From 3e49c09010a22d66a7b5e952ea5293641c2686e5 Mon Sep 17 00:00:00 2001
From: Trevor Gross <tmgross@umich.edu>
Date: Thu, 6 Feb 2025 23:17:27 +0000
Subject: [PATCH 213/279] Improve tidy output

Print a better diff when lists are unsorted, and always check tidy lists
even if `--check` is not passed.
---
 etc/update-api-list.py | 7 +++----
 1 file changed, 3 insertions(+), 4 deletions(-)

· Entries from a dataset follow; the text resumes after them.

(** The chunk up to the next star outside a class, and what follows. *)
Fixpoint scan_chunk (inrange : bool) (p : string) : string * string :=
  match p with
  | EmptyString => (EmptyString, EmptyString)
  | String c p' =>
      if bool_decide (c = "\"%char) then
        match p' with
        | EmptyString => (String c EmptyString, EmptyString)
        | String d p'' => let '(chunk, rest) := scan_chunk inrange p'' in (String c (String d chunk), rest)
        end
      else if bool_decide (c = "*"%char) && negb inrange then (EmptyString, p)
      else
        let inrange' := if bool_decide (c = "["%char) then true else if bool_decide (c = "]"%char) then false else inrange in
        let '(chunk, rest) := scan_chunk inrange' p' in (String c chunk, rest)
  end.

Definition scanChunk (pattern : string) : bool * string * string :=
  let '(star, p) := skip_stars pattern in
  let '(chunk, rest) := scan_chunk false p in (star, chunk, rest).

Definition getEsc (chunk : string) : result MatchErr (rune * string) :=
  match chunk with
  | EmptyString => Err ErrBadPattern
  | String c rest =>
      if bool_decide (c = "-"%char) || bool_decide (c = "]"%char) then Err ErrBadPattern
      else
        let body := if bool_decide (c = "\"%char) then rest else chunk in
        if bool_decide (body = EmptyString) then Err ErrBadPattern
        else
          let '(r, n) := decode_rune body in
          if ((r =? RuneError)%N && (n =? 1)%nat) || bool_decide (drop_str n body = EmptyString) then Err ErrBadPattern
          else Ok (r, drop_str n body)
  end.

(** The ranges of a class: whether the rune is in one, and what follows. *)
Fixpoint classRanges (fuel : nat) (r : rune) (nrange : nat) (matched : bool) (chunk : string)
    : result MatchErr (bool * string) :=
  match fuel with
  | O => Err ErrBadPattern
  | S fuel' =>
      match chunk with
      | String "]"%char chunk' =>
          if (0 <? nrange)%nat then Ok (matched, chunk') else Err ErrBadPattern
      | _ =>
          '(lo, chunk1) ← getEsc chunk;
          '(hi, chunk2) ← (match chunk1 with String "-"%char c => getEsc c | _ => Ok (lo, chunk1) end);
          classRanges fuel' r (S nrange) (matched || in_range lo hi r) chunk2
      end
  end.
(** The sources of a first copy. *)
Context (plan : syncPlan) (disk1 : diskT).
Record first_plan : Prop := {
  fp_ok : plan_ok sha256 env plan disk1;
  fp_modes : modes_ok (SyncOptions_Permissions (sp_opts plan));
  fp_bs : 0 < SyncOptions_BlockSize (sp_opts plan);
  fp_empty : sp_targetByPath plan = ∅;
  fp_sources : forall m, m ∈ sp_assemblySources plan -> exists rel f, disk1 !! in_root (sp_source plan) rel = Some f /\
    Manifest_Path m = in_root (sp_source plan) rel /\ Manifest_Blocks m = tiles sha256 (File_data f) (SyncOptions_BlockSize (sp_opts plan));
  fp_files : forall rel file, sp_sourceByPath plan !! rel = Some file -> ScannedFile_Manifest file ∈ sp_assemblySources plan /\
    exists f, disk1 !! in_root (sp_source plan) rel = Some f /\ file_size f <= maxInt64 /\
      describes sha256 (SyncOptions_BlockSize (sp_opts plan)) f (ScannedFile_Manifest file) /\ contains_char rel "\"%char = false;
  fp_source : sp_source plan <> EmptyString;
  fp_apart : forall r1 r2, in_root (sp_source plan) r1 <> in_root (sp_target plan) r2
}.

Record copy_inv (todo : list string) (st : runState) : Prop := {
  ci_moves : run_moves st = ∅;
  ci_source : forall rel f, disk1 !! in_root (sp_source plan) rel = Some f -> run_disk st !! in_root (sp_source plan) rel = Some f;
  ci_target : forall rel, rel ∈ todo -> run_disk st !! in_root (sp_target plan) rel = None
}.
(* ===== verification/PerFolder.v ===== *)
(** * The Badger backend with a store per folder

    Models [internal/state/per_folder_badger_store.go]: a database per configured
    folder, between which a snapshot is divided when it is saved and from which it
    is merged when it is loaded; the choice of the paths in
    [internal/metadatastore/open.go]; and [internal/metadataops/import.go], which
    replaces a store and keeps a backup.

    The clones of maps are the maps themselves; a loop that copies the entries of
    one map into another is their union.  The stores are visited in the order of a
    Go map, which differs from call to call: each definition takes the order of
    its loop as an argument. *)

From S2P Require Import Prelude GoStd Paths Block StoreData Store ApplyGate Jobs Settings Config BadgerKeys BadgerStore BadgerFolder.
From Stdlib Require Import Ascii.

Local Open Scope Z_scope.

(** ** Merging and dividing snapshots *)

(** [for x, inner := range src { make dst[x]; for y, v := range inner { dst[x][y] = v } }] *)
Definition merge2 {V} (dst src : gmap string (gmap string V)) : gmap string (gmap string V) :=
  union_with (fun d s => Some (s ∪ d)) dst src.

Definition mergeManifestHistory (dst src : gmap string (gmap string (gmap Z Manifest))) := merge2 dst src.
Definition mergeFolderUintMaps (dst src : gmap string (gmap string Z)) := merge2 dst src.
Definition mergeRenameHints (dst src : gmap string (gmap string RenameHint)) := merge2 dst src.
Definition mergePeerStates (dst src : gmap string (gmap string FolderSummary)) := merge2 dst src.
Definition mergePeerFolders (dst src : gmap string (gmap string (gmap string Manifest))) := merge2 dst src.
Definition mergePeerUintMaps (dst src : gmap string (gmap string (gmap string Z))) := merge2 dst src.
Definition mergePeerRenameHints (dst src : gmap string (gmap string (gmap string RenameHint))) := merge2 dst src.

Definition mergeSnapshot (dst src : snapshot) : snapshot :=
  let d := snap_local dst in let s := snap_local src in
  let dp := snap_peer dst in let sp := snap_peer src in
  let dj := snap_jobs dst in let sj := snap_jobs src in
  let dg := snap_gate dst in let sg := snap_gate src in
  mkSnapshot
    (mkFolderMeta (merge2 (Folders d) (Folders s)) (mergeManifestHistory (ManifestHistory d) (ManifestHistory s))
       (mergeFolderUintMaps (Revisions d) (Revisions s)) (mergeFolderUintMaps (Tombstones d) (Tombstones s))
       (mergeRenameHints (RenameHints d) (RenameHints s)) (Cursors s ∪ Cursors d))
    (mkPeerMeta (mergePeerStates (PeerStates dp) (PeerStates sp)) (mergePeerFolders (PeerFolders dp) (PeerFolders sp))
       (mergePeerUintMaps (PeerRevisions dp) (PeerRevisions sp)) (mergePeerUintMaps (PeerTombstones dp) (PeerTombstones sp))
       (mergePeerRenameHints (PeerRenameHints dp) (PeerRenameHints sp)) (merge2 (PeerCursors dp) (PeerCursors sp))
       (merge2 (PeerApplyCheckpoints dp) (PeerApplyCheckpoints sp)))
    (CompactionSnapshots src ∪ CompactionSnapshots dst)
    (mkJobMeta (SnapshotMarkers sj ∪ SnapshotMarkers dj) (ArchiveIntakeJobs sj ∪ ArchiveIntakeJobs dj)
       (BackupRestoreJobs dj) (BackupRetentionJobs dj) (BackupRepairJobs dj))
    (mkGateMeta (merge2 (PendingWrites dg) (PendingWrites sg)) (merge2 (SkippedDeletes dg) (SkippedDeletes sg)))
    (snap_settings dst).

(** The entry of a folder, unless it is empty. *)
Definition only_folder {K V} `{Countable K} (folderID : string) (m : gmap string (gmap K V)) : gmap string (gmap K V) :=
  let x := inner m folderID in if decide (x = ∅) then ∅ else {[folderID := x]}.

(** The entry of a folder under every peer that has one. *)
Definition only_entry {V} (folderID : string) (m : gmap string (gmap string V)) : gmap string (gmap string V) :=
  omap (fun folders : gmap string V => match folders !! folderID with Some v => Some {[folderID := v]} | None => None end) m.

Definition copyPeerFolder {K V} `{Countable K} (folderID : string) (m : gmap string (gmap string (gmap K V)))
    : gmap string (gmap string (gmap K V)) :=
  omap (fun folders : gmap string (gmap K V) =>
          let x := inner folders folderID in if decide (x = ∅) then None else Some {[folderID := x]}) m.

Definition snapshotForFolder (src : snapshot) (folderID : string) : snapshot :=
  let l := snap_local src in let p := snap_peer src in let j := snap_jobs src in let g := snap_gate src in
  mkSnapshot
    (mkFolderMeta (only_folder folderID (Folders l)) (only_folder folderID (ManifestHistory l)) (only_folder folderID (Revisions l))
       (only_folder folderID (Tombstones l)) (only_folder folderID (RenameHints l))
       (match Cursors l !! folderID with Some cursor => {[folderID := cursor]} | None => ∅ end))
    (mkPeerMeta (only_entry folderID (PeerStates p)) (copyPeerFolder folderID (PeerFolders p)) (copyPeerFolder folderID (PeerRevisions p))
       (copyPeerFolder folderID (PeerTombstones p)) (copyPeerFolder folderID (PeerRenameHints p)) (only_entry folderID (PeerCursors p))
       (only_entry folderID (PeerApplyCheckpoints p)))
    (match CompactionSnapshots src !! folderID with Some ((_ :: _) as snapshots) => {[folderID := snapshots]} | _ => ∅ end)
    (mkJobMeta (filter (fun e => SnapshotMarker_FolderID e.2 = folderID) (SnapshotMarkers j))
       (omap (fun jobs => match List.filter (fun job => bool_decide (ArchiveIntakeJob_FolderID job = folderID)) jobs with
                          | [] => None | filtered => Some filtered end) (ArchiveIntakeJobs j))
       ∅ ∅ ∅)
    (mkGateMeta (only_folder folderID (PendingWrites g)) (only_folder folderID (SkippedDeletes g)))
    (mkSettingsMeta ∅ ∅).

(** ** The backend *)

Section per_folder.
Context {DB : Type} `{KVStore DB}.

(** The stores by folder. *)
Abbreviation backend := (@badgerSnapshotBackend DB).
Abbreviation perFolder := (gmap string (@badgerSnapshotBackend DB)).

(** [store.load] of one folder. *)
Definition loadChild (store : backend) : result StoreErr snapshot := normalizeLoadedSnapshot <$> Load store.

Fixpoint loadStores (stores : list (string * backend)) (merged : snapshot) : result StoreErr snapshot :=
  match stores with
  | [] => Ok merged
  | (_, store) :: stores' => child ← loadChild store; loadStores stores' (mergeSnapshot merged (normalizeLoadedSnapshot child))
  end.

(** The order in which one loop visits the stores. *)
Definition storeRange : Type := perFolder -> list (string * backend).

Definition LoadPerFolder (range : storeRange) (b : perFolder) : result StoreErr snapshot :=
  normalizeLoadedSnapshot <$> loadStores (range b) snapshot_zero.
Lemma count_zero p l : count p l = 0 <-> forall m, m ∈ l -> p m = false.
Proof.
  unfold count. induction l as [|m l IH]; [split; [by intros _ m Hm%elem_of_nil|done]|]. cbn [List.filter].
  destruct (p m) eqn:Hp; cbn [length].
  - split; [lia|]. intros Hall. specialize (Hall m ltac:(left)). congruence.
  - rewrite IH. split; [intros Hall x [->|Hx]%elem_of_cons; [done|by apply Hall]|intros Hall x Hx; apply Hall; by right].
Qed.

Lemma not_unknown_not_seed m : complete m = negb (is_unknown m || is_seed m).
Proof.
  unfold is_unknown, is_seed. destruct (complete m); [done|]. cbn [negb andb].
  destruct (bool_decide_reflect (Manifest_HashState m = HashStateAssumedValidUnverified)) as [Hs|Hs];
    [by rewrite orb_true_r|by rewrite (bool_decide_eq_true_2 (_ <> _))].
Qed.

Section index_state.
Context {St E : Type} `{ManifestStoreLaws St E} (range : forall V, gmap string V -> list (string * V)).
Context (range_perm : forall V (m : gmap string V), range V m ≡ₚ map_to_list m).

(** The index state of a folder counts each manifest once, as verified, unknown
    or an unverified seed; the last two are the queued jobs, and the mode says
    which of them there are.  Damaged blocks are never counted, and nothing
    reports an active job or the mode "repairing". *)
Theorem FolderIndexState_exact folderID w : room 0 w ->
  post (getFolderIndexState range folderID) w (fun w' r => frame folderID w w' /\ held w' folderID = held w folderID /\
    match r with
    | Err _ => ~ reliable w
    | Ok st =>
        let manifests p := exists rel m, held w folderID !! rel = Some m /\ p m = true in
        IndexState_TotalFiles st = Z.of_nat (size (held w folderID)) /\
        IndexState_TotalFiles st = IndexState_VerifiedFiles st + IndexState_UnknownFiles st + IndexState_UnverifiedSeedFiles st /\
        IndexState_QueuedHashJobs st = IndexState_UnknownFiles st + IndexState_UnverifiedSeedFiles st /\
        (manifests is_seed -> IndexState_Mode st = IndexModeLazyHashing /\ IndexState_ProvisionalReadOnly st = true) /\
        (~ manifests is_seed -> IndexState_ProvisionalReadOnly st = false) /\
        (~ manifests is_seed -> manifests is_unknown -> IndexState_Mode st = IndexModeQuickMetadata) /\
        (~ manifests is_seed -> ~ manifests is_unknown -> IndexState_Mode st = IndexModeVerified /\
           IndexState_VerifiedFiles st = IndexState_TotalFiles st) /\
        IndexState_BadBlocks st = 0 /\ IndexState_ActiveHashJobs st = 0
    end).
Proof.
  intros Hn. apply post_bind. apply (post_ListManifests folderID 0); [done| |by intros w1 e Hfr _ Hh Hrel].
  intros w1 Hfr1 _ Hh1. apply post_ret. split; [done|]. split; [done|]. cbv zeta.
  set (l := (range Manifest (held w folderID)).*2). rewrite foldl_countManifest. cbn -[Z.add Z.of_nat count existsb].
  assert (forall m, m ∈ l <-> exists rel, held w folderID !! rel = Some m) as Hin.
  { intros m. unfold l. rewrite list_elem_of_fmap. split.
    - intros ([rel m'] & -> & Hm). rewrite range_perm in Hm. apply elem_of_map_to_list in Hm. by exists rel.
    - intros [rel Hm]. exists (rel, m). split; [done|]. rewrite range_perm. by apply elem_of_map_to_list. }
  assert (Z.of_nat (length l) = Z.of_nat (size (held w folderID))) as Hlen.
  { f_equal. unfold l. rewrite length_fmap, range_perm. apply length_map_to_list. }
  pose proof (count_split l) as Hsplit.
  assert (forall p, 0 <= count p l) as Hpos by (intros p; unfold count; lia).
  assert (forall p, count p l = 0 <-> ~ exists rel m, held w folderID !! rel = Some m /\ p m = true) as Hzero.
  { intros p. rewrite count_zero. split.
    - intros Hall (rel & m & Hm & Hp). rewrite Hall in Hp; [done|]. apply Hin. by exists rel.
    - intros Hno m [rel Hm]%Hin. destruct (p m) eqn:Hp; [|done]. destruct Hno. by exists rel, m. }
  assert (existsb is_seed l = true <-> exists rel m, held w folderID !! rel = Some m /\ is_seed m = true) as Hseed.
  { rewrite existsb_exists. split.
    - intros (m & Hm%list_elem_of_In & Hs). apply Hin in Hm as [rel Hm]. by exists rel, m.
    - intros (rel & m & Hm & Hs). exists m. split; [|done]. apply list_elem_of_In, Hin. by exists rel. }
  pose proof (Hpos is_seed) as Hp1. pose proof (Hpos is_unknown) as Hp2. pose proof (Hzero is_seed) as Hz1. pose proof (Hzero is_unknown) as Hz2.
  change (0 + count is_seed l) with (count is_seed l). change (0 + count is_unknown l) with (count is_unknown l).
  destruct (Z.ltb_spec 0 (count is_seed l)) as [Hs|Hs]; [|destruct (Z.ltb_spec 0 (count is_unknown l)) as [Hu|Hu]];
    cbn -[Z.add Z.of_nat count existsb].
  - assert (existsb is_seed l = true) as Hex.
    { destruct (existsb is_seed l) eqn:Hb; [done|]. assert (count is_seed l = 0) as Hz; [|lia]. apply Hz1. intros Hyes%Hseed. congruence. }
    apply Hseed in Hex as Hyes. split_and?; [lia..| | | | | |]; done.
  - assert (~ exists rel m, held w folderID !! rel = Some m /\ is_seed m = true) as Hno by (apply Hz1; lia).
    split_and?; [lia..| | | | | |]; try done.
    + intros _. destruct (existsb is_seed l) eqn:Hb; [|done]. by destruct Hno; apply Hseed.
    + intros _ Hnu. apply Hz2 in Hnu. lia.
  - assert (~ exists rel m, held w folderID !! rel = Some m /\ is_seed m = true) as Hno by (apply Hz1; lia).
    split_and?; [lia..| | | | | |]; try done.
    + intros _. destruct (existsb is_seed l) eqn:Hb; [|done]. by destruct Hno; apply Hseed.
    + intros _ Hex. assert (count is_unknown l = 0) as Hcu by lia. by apply Hz2 in Hcu.
    + intros _ _. split; [done|lia].
Qed.
End index_state.

(** ** A folder with two files *)

Definition demo_range (V : Type) (m : gmap string V) : list (string * V) := map_to_list m.
Definition demo_scanEnv2 : scanEnv := mkScanEnv (fun _ => RootDir) (fun _ => false) (fun _ => None) (fun _ => 3).
Definition demo_files : gmap string File := {["/f/a" := demo_text "xy"; "/f/d/b" := demo_text "z"]}.
Definition demo_folder2 : FolderConfig :=
  mkFolderConfig "docs" "/f" true EmptyString EmptyString EmptyString EmptyString 1 [] []
    (FolderConfig_Permissions (demo_folder "docs")) demo_maintenance false.
Definition demo_world (disk : gmap string File) : world faultyStore :=
  mkWorld (mkFaulty demo_store 0 (fun _ => (false, false))) disk demo_scanEnv2.
Definition demo_ct : chtimesEnv := mkChtimesEnv false id 100.
Abbreviation demo_quick w := (QuickIndex id (fun _ _ => false) "/" demo_range demo_folder2 w).
Abbreviation demo_fullscan w := (Scan id (fun _ _ => false) "/" demo_range demo_folder2 w).
Abbreviation demo_hash rel w := (HashFileOnDemand id demo_ct demo_folder2 rel w).
Abbreviation demo_adopt authoritative w := (AdoptManualSeed demo_range demo_folder2 authoritative w).

(** What a peer says of the file "a": the same content, an older time. *)
Definition demo_remote : gmap string ScannedFile :=
  {["a" := mkScannedFile "a" (mkManifest "/p/a" 2 1 [mkBlock 0 0 1 [Byte.x78]; mkBlock 1 1 1 [Byte.x79]] "complete" false 5 6 0 0)]}.

(** A seed that is adopted and hashed is accepted, with the time of the peer. *)
Example seed_accepted :
  let w1 := (demo_quick (demo_world demo_files)).1 in
  let w2 := (demo_adopt demo_remote w1).1 in
  (demo_hash "a" w2).2 = Ok (mkManifest "/f/a" 2 1 [mkBlock 0 0 1 [Byte.x78]; mkBlock 1 1 1 [Byte.x79]] "complete" false 5 100 0 0).
Proof. vm_compute. reflexivity. Qed.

diff --git a/etc/update-api-list.py b/etc/update-api-list.py
index 9cf625554..c0b6e41d3 100755
--- a/etc/update-api-list.py
+++ b/etc/update-api-list.py
@@ -278,8 +278,8 @@ def ensure_sorted(fpath: Path, block_start_line: int, lines: list[str]) -> None:
     """Ensure that a list of lines is sorted, otherwise print a diff and exit."""
     relpath = fpath.relative_to(ROOT_DIR)
     diff_and_exit(
-        "".join(lines),
-        "".join(sorted(lines)),
+        "\n".join(lines),
+        "\n".join(sorted(lines)),
         f"sorted block at {relpath}:{block_start_line}",
     )
 
@@ -338,8 +338,7 @@ def ensure_updated_list(check: bool) -> None:
     crate.write_function_list(check)
     crate.write_function_defs(check)
 
-    if check:
-        crate.tidy_lists()
+    crate.tidy_lists()
 
 
 def main():

From c8aec8fe3077b508b7bf28fa1d397809105bc55f Mon Sep 17 00:00:00 2001
From: Trevor Gross <tmgross@umich.edu>
Date: Thu, 6 Feb 2025 23:18:31 +0000
Subject: [PATCH 214/279] Make it possible to use `hf32!` and similar macros
 outside of `libm`

Adjust paths such that these macros don't go through the private `math`
module. `feature = "private-test-deps"` is still needed.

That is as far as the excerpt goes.